Decision Implications for Types of CustomerIn product development, we often use the words, “user” and “customer” interchangeably. But they mean different things depending on the type of product you create. I wonder if it’s time to stop talking about “customers” altogether. It's time to clarify who we want to satisfy, so we can make better product decisions.
Here are my definitions:

  • Buyers have the money to make a purchase decision for a product. Because they have the money, they might ask you for features.
  • Users use the product. When the User is also the Buyer, as in a mass-market product, they might ask you for features. (Not all mass-market Buyers are also users. Think of a children's game, where the child is the User, but an adult is the Buyer.
  • Customers might be Buyers if they integrate your product into theirs. But these Customers might not be Users, unless they also use the product.

Decades ago, I worked for a company that created and sold voicemail products to telecommunications companies. The telco product/program managers were our Customers, because they bought our products to integrate into their products and services. But my company and I had little insight into their Users or access to their Users.

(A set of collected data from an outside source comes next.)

(** [collect_layers] among entries of the same path. *)
Fixpoint pick_layers (q : path) (l : list nat) (is_dir : bool) : list nat :=
  match l with
  | [] => []
  | i :: rest =>
      match node s i q with
      | None => pick_layers q rest is_dir
      | Some n =>
          if ovl_is_whiteout n then []
          else if negb (is_dir_node n) then (if is_dir then [] else [i])
          else i :: (if is_opaque_node n then [] else pick_layers q rest true)
      end
  end.
Lemma collect_pick p c l b : collect_layers s c ((λ i, (i, p)) <$> l) b = (λ i, (i, p ++ [c])) <$> pick_layers (p ++ [c]) l b.
Proof.
  revert b. induction l as [|i rest IH]; intros b; [done|]. cbn [fmap list_fmap collect_layers pick_layers].
  destruct (node s i (p ++ [c])) as [n|]; [|apply IH]. destruct (ovl_is_whiteout n); [done|].
  destruct (is_dir_node n); cbn [negb]; [|by destruct b]. destruct (is_opaque_node n); [done|]. cbn. f_equal. apply IH.
Qed.
Lemma pick_sub q l : ∀ b x, x ∈ pick_layers q l b → x ∈ l.
Proof.
  induction l as [|i rest IH]; intros b x; [done|]. cbn [pick_layers]. destruct (node s i q) as [n|]; [|intros ?; right; eauto].
  destruct (ovl_is_whiteout n); [by intros ?%not_elem_of_nil|]. destruct (is_dir_node n); cbn [negb].
  - intros [->|Hx]%elem_of_cons; [left|]. right. destruct (is_opaque_node n); [by apply not_elem_of_nil in Hx|eauto].
  - destruct b; [by intros ?%not_elem_of_nil|]. intros ->%list_elem_of_singleton. left.
Qed.
Lemma pick_sorted q l : StronglySorted lt l → ∀ b, StronglySorted lt (pick_layers q l b).
Proof.
  induction 1 as [|i rest Hs IH Hi]; intros b; [constructor|]. cbn [pick_layers]. destruct (node s i q) as [n|]; [|apply IH].
  destruct (ovl_is_whiteout n); [constructor|]. destruct (is_dir_node n); cbn [negb].
  - constructor; [destruct (is_opaque_node n); [constructor|apply IH]|]. rewrite Forall_forall in *. intros x Hx.
    destruct (is_opaque_node n); [by apply not_elem_of_nil in Hx|]. eapply Hi, pick_sub, Hx.
  - destruct b; repeat constructor.
Qed.
Lemma pick_elem q l : StronglySorted lt l → ∀ b i,
  i ∈ pick_layers q l b ↔ i ∈ l ∧ shows s i q = true ∧ (∀ j, j ∈ l → j < i → hides s j q = false) ∧
    (can_lookup s i q = true ∨ b = false ∧ ∀ j, j ∈ l → j < i → shows s j q = false).
Proof.
  induction 1 as [|i0 rest Hs IH Hi0]; intros b i; cbn [pick_layers].
  { split; [by intros ?%not_elem_of_nil|]. by intros [?%not_elem_of_nil _]. }
  rewrite Forall_forall in Hi0.
  assert (i ∈ i0 :: rest ↔ i = i0 ∨ i ∈ rest ∧ i0 < i) as Hin.
  { rewrite elem_of_cons. split; [intros [->|Hr]; [by left|right; split; [done|by apply Hi0]]|intros [->|[? _]]; [by left|by right]]. }
  assert (∀ P : nat → Prop, (∀ j, j ∈ i0 :: rest → j < i → P j) ↔ (i0 < i → P i0) ∧ (∀ j, j ∈ rest → j < i → P j)) as Hall.
  { intros P. split; [intros H; split; [intros; apply H; [left|done]|intros; apply H; [by right|done]]|]. intros [H0 H1] j [->|Hj]%elem_of_cons ?; auto. }
  rewrite Hin, !Hall. clear Hall.
  destruct (node s i0 q) as [n|] eqn:Hn.
  - assert (hides s i0 q = negb (is_dir_node n) || is_opaque_node n) as Hh by (unfold hides; by rewrite Hn).
    assert (shows s i0 q = negb (ovl_is_whiteout n)) as Hsh by (unfold shows; by rewrite Hn).
    assert (can_lookup s i0 q = is_dir_node n) as Hc by (unfold can_lookup; by rewrite Hn).
    assert (ovl_is_whiteout n = true → is_dir_node n = false) as Hwd by (unfold ovl_is_whiteout, is_dir_node; by destruct (ri_type n)).
    assert (∀ j, j ∈ rest → j < i0 → False) as Hbelow by (intros j ?%Hi0 ?; lia).
    destruct (ovl_is_whiteout n) eqn:Hw; cbn [negb] in Hsh.
    { split; [by intros ?%not_elem_of_nil|]. intros ([->|[_ Hlt]]&Hs'&[Hh' _]&_); [congruence|].
      specialize (Hh' Hlt). rewrite Hh, Hwd in Hh'; done. }
    destruct (is_dir_node n) eqn:Hdir; cbn [negb].
    + rewrite elem_of_cons. split.
      * intros [->|Hi].
        { split_and!; [by left|done|lia|by intros j ? ?%Hbelow|by left]. }
        destruct (is_opaque_node n) eqn:Hop; [by apply not_elem_of_nil in Hi|]. apply IH in Hi as (Hr&Hs'&Hh'&Hd).
        split_and!; [right; split; [done|by apply Hi0]|done|done|done|]. left. by destruct Hd as [|[]].
      * intros ([->|[Hr Hlt]]&Hs'&[Hh' Hhr]&Hd); [by left|]. right. specialize (Hh' Hlt). rewrite Hh in Hh'. cbn in Hh'. rewrite Hh'.
        apply IH. split_and!; [done..|]. left. destruct Hd as [|[_ [H0 _]]]; [done|]. specialize (H0 Hlt). congruence.
    + split.
      * destruct b; [by intros ?%not_elem_of_nil|]. intros ->%list_elem_of_singleton.
        split_and!; [by left|done|lia|by intros j ? ?%Hbelow|]. right. split_and!; [done|lia|by intros j ? ?%Hbelow].
      * intros ([->|[_ Hlt]]&_&[Hh' _]&Hd); [|specialize (Hh' Hlt); by rewrite Hh in Hh'].
        destruct Hd as [|[-> _]]; [congruence|]. by apply list_elem_of_singleton.
  - assert (hides s i0 q = false) as Hh by (unfold hides; by rewrite Hn).
    assert (shows s i0 q = false) as Hsh by (unfold shows; by rewrite Hn).
    rewrite IH, Hh, Hsh. split; [|].
    + intros (?&?&?&Hd). split_and!; [right; split; [done|by apply Hi0]|done|done|done|]. destruct Hd as [|[]]; [by left|by right].
    + intros ([->|[? _]]&?&[_ ?]&Hd); [congruence|]. split_and!; [done..|]. destruct Hd as [|(?&_&?)]; [by left|by right].
Qed.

When We Might Have Access to Users

AccesstoUsersAs a program manager, I worked closely with their program manager, to integrate our product into their product. I called that program manager my Customer. While we didn't collaborate on the product design, we did collaborate on when to ship which features. (We did not overcommit features to specific dates.) That program manager used our dates to trigger his program's work.

The telco's Customers were not our Customers—those people were end users. As a result, we created features the Buyers and the program managers (my Customer) wanted. We never talked to end Users directly and never built the product for them. See the Decision Implications for Types of Customer in the image above.

I only had to satisfy my Customer, the program manager, not my Customer's Users. That led to some interesting mismatches between what my Customer wanted and what their Users wanted.

If you create a mass-market product, you can choose when and as much access as you want. As the producer, you decide which systems you will create and use for Buyer or User feedback.

It's a little different when you sell to a Buyer who is not your User. (Consultants do this all the time when they sell workshops. Often, senior management is the Buyer. But senior management is rarely the User. And sometimes, the Buyer delegates the content of the workshop to the Customer.)

Enterprise product developers often have “preferred” or ideal Buyers. Those developers seek the opinion of the ideal Buyers. (In my experience, those Buyers tend to either be or have close relationships with Users.)

But the Custom- or Integrated Product-based product development organizations may not have any access to the Users. There are too many layers, such as Buyers and what I called Customers above, to learn what the Users want.

Clarify What User or Customer Means to You

You might not like my ideas about the different words. Do consider these ideas:

  • Who buys your product?
  • Who uses your product?
  • Are there middlepeople who separate the Buyers from the Users?
  • Who do you need to satisfy and when?

As you consider these ideas, you can decide how to test your product decisions and when. That's how to satisfy the Buyer, the Customer, and maybe the Users.